[PROBLEM TO WORK ON] Copy each line of the records below that mentions the word "bytes".

• • • • • • •

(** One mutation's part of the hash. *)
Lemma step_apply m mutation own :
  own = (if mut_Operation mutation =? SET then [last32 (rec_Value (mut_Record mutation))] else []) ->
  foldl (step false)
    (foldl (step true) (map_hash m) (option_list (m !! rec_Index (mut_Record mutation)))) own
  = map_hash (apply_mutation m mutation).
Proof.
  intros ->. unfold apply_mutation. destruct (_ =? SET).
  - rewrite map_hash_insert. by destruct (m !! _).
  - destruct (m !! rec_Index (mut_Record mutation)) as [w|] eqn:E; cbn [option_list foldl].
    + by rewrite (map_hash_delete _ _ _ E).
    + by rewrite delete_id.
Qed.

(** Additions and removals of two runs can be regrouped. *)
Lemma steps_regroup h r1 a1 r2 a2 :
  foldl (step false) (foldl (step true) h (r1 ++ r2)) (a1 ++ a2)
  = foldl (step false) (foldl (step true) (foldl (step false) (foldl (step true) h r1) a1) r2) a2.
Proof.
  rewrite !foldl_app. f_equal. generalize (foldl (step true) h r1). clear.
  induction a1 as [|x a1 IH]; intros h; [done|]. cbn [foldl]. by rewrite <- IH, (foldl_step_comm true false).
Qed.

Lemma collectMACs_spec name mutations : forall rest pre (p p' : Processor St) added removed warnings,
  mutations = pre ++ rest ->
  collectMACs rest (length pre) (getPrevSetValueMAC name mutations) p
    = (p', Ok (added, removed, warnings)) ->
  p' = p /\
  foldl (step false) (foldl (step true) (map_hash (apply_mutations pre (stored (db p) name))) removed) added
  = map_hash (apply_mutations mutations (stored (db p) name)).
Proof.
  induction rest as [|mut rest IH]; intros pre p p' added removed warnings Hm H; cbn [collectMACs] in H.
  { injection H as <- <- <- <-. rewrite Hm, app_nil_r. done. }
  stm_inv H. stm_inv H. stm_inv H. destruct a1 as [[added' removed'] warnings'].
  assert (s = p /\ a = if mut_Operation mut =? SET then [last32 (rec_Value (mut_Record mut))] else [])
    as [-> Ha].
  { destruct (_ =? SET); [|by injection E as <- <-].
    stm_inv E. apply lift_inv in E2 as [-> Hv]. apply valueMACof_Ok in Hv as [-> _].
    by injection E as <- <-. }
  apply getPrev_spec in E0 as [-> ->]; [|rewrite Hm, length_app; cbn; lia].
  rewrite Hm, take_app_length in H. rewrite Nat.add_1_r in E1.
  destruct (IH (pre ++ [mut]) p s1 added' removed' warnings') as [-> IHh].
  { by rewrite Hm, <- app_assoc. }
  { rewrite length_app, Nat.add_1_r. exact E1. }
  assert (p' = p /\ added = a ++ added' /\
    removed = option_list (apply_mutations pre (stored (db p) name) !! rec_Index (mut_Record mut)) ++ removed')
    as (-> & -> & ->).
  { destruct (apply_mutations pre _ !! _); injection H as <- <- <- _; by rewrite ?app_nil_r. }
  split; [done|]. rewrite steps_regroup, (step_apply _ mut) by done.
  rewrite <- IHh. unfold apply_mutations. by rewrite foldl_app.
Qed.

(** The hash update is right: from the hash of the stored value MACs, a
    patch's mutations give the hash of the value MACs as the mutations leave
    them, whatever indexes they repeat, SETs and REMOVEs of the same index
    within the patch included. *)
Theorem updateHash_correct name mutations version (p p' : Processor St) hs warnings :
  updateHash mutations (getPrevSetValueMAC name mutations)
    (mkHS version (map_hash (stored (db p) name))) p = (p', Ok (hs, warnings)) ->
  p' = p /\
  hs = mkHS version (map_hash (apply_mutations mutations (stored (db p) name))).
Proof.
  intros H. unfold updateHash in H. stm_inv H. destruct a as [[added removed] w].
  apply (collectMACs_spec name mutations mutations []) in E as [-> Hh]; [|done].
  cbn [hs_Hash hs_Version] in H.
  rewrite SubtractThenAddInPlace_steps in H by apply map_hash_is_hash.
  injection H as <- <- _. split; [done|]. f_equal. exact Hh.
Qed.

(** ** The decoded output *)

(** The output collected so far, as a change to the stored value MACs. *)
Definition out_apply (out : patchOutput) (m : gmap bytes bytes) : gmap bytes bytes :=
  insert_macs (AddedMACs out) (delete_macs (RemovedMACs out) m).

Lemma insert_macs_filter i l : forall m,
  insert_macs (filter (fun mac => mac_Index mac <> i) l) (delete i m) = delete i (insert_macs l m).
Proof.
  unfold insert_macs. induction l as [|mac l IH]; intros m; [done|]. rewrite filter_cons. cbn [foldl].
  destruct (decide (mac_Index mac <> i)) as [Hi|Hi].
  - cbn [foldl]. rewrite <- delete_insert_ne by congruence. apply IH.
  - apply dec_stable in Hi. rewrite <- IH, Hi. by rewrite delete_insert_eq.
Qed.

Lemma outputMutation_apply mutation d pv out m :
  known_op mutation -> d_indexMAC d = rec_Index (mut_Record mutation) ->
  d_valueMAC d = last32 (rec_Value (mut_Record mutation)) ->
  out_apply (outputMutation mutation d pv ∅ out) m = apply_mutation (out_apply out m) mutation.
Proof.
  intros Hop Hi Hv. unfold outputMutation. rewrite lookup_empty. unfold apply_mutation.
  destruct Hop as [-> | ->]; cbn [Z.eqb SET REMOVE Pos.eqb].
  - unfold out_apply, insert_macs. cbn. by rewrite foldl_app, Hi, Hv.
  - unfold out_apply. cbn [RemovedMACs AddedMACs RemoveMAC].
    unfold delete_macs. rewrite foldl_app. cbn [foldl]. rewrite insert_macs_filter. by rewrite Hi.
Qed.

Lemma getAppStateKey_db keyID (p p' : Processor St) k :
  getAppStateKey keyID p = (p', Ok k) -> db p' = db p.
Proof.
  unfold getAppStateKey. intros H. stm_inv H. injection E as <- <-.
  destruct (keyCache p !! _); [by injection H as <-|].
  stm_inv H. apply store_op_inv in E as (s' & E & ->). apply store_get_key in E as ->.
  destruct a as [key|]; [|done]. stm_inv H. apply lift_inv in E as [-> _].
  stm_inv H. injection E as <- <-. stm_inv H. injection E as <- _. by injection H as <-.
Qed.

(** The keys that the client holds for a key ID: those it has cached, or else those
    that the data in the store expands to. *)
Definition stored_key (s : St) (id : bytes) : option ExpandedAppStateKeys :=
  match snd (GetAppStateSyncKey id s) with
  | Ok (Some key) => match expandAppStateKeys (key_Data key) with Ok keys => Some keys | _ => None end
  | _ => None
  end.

• • • • • • •

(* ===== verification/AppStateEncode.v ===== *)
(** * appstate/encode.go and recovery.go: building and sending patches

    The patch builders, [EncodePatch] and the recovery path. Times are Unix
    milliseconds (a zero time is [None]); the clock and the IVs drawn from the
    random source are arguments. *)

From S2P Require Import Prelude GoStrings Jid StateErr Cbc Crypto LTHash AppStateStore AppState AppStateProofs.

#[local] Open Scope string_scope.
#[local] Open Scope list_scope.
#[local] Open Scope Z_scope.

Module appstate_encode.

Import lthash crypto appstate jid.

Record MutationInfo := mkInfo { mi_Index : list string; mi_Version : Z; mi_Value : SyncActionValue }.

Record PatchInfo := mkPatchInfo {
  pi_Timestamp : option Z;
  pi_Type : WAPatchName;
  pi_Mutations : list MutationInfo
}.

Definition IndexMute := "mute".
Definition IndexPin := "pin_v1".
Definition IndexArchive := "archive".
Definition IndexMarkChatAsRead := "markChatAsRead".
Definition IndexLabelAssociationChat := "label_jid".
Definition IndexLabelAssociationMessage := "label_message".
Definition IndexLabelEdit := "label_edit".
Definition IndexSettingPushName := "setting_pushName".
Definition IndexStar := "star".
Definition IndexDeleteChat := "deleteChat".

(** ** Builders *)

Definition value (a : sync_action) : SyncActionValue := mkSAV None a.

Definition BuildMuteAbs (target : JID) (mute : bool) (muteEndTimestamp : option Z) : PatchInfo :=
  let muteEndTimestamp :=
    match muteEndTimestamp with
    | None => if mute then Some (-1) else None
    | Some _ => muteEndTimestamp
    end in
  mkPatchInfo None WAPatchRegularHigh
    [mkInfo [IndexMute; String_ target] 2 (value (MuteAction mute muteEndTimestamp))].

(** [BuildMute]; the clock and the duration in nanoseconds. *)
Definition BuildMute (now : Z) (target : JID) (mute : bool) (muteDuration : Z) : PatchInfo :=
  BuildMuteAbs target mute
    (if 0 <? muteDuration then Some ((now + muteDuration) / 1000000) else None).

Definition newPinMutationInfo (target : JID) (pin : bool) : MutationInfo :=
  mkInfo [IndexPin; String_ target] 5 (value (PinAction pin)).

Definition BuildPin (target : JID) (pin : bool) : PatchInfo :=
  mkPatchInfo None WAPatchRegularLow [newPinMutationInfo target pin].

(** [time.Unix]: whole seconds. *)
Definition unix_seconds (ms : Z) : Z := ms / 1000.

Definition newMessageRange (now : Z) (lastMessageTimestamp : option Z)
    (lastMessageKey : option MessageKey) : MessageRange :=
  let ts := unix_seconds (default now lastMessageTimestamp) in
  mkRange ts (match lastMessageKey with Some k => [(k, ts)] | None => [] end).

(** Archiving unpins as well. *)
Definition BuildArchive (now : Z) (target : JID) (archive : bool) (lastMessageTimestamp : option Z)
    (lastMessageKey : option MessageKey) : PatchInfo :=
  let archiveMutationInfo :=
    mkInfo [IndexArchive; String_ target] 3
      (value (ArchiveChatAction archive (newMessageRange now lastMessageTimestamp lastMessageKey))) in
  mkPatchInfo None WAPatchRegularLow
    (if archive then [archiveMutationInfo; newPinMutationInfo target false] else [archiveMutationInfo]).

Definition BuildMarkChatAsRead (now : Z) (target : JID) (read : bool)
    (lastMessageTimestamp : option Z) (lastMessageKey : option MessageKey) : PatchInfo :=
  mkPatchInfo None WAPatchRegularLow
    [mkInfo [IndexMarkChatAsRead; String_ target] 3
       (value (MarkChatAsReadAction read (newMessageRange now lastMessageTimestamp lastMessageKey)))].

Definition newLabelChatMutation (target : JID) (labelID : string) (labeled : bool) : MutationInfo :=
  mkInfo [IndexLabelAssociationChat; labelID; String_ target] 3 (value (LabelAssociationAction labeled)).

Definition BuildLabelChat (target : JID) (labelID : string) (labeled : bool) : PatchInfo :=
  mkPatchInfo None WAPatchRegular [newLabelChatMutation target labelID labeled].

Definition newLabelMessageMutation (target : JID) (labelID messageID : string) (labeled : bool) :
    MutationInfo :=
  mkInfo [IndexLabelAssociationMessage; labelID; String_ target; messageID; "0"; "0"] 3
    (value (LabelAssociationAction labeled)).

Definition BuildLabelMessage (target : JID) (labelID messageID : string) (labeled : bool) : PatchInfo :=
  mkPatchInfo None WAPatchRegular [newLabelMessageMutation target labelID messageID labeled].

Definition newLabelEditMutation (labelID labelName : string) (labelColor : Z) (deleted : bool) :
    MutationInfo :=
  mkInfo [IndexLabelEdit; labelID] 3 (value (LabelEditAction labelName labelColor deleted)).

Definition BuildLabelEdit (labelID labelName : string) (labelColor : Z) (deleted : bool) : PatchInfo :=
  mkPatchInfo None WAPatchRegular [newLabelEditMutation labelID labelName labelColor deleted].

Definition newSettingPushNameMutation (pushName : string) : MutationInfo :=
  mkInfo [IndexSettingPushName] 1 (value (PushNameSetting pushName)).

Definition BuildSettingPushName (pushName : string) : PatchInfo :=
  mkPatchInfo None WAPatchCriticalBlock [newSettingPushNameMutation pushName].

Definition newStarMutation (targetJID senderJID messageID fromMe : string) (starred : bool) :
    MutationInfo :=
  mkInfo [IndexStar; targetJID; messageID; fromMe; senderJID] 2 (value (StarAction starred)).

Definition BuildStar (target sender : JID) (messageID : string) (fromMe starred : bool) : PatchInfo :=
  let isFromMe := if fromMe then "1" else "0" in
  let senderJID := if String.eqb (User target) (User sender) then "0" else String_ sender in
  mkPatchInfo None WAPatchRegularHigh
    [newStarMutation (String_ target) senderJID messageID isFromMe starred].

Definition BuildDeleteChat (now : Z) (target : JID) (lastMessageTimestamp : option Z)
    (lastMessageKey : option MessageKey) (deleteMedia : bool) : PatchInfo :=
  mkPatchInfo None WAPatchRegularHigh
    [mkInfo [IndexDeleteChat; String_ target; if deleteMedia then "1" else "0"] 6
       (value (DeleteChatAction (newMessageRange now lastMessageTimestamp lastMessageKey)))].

• • • • • • •

[OUTPUT OF THE EXERCISE]
Definition out_apply (out : patchOutput) (m : gmap bytes bytes) : gmap bytes bytes :=
Definition stored_key (s : St) (id : bytes) : option ExpandedAppStateKeys :=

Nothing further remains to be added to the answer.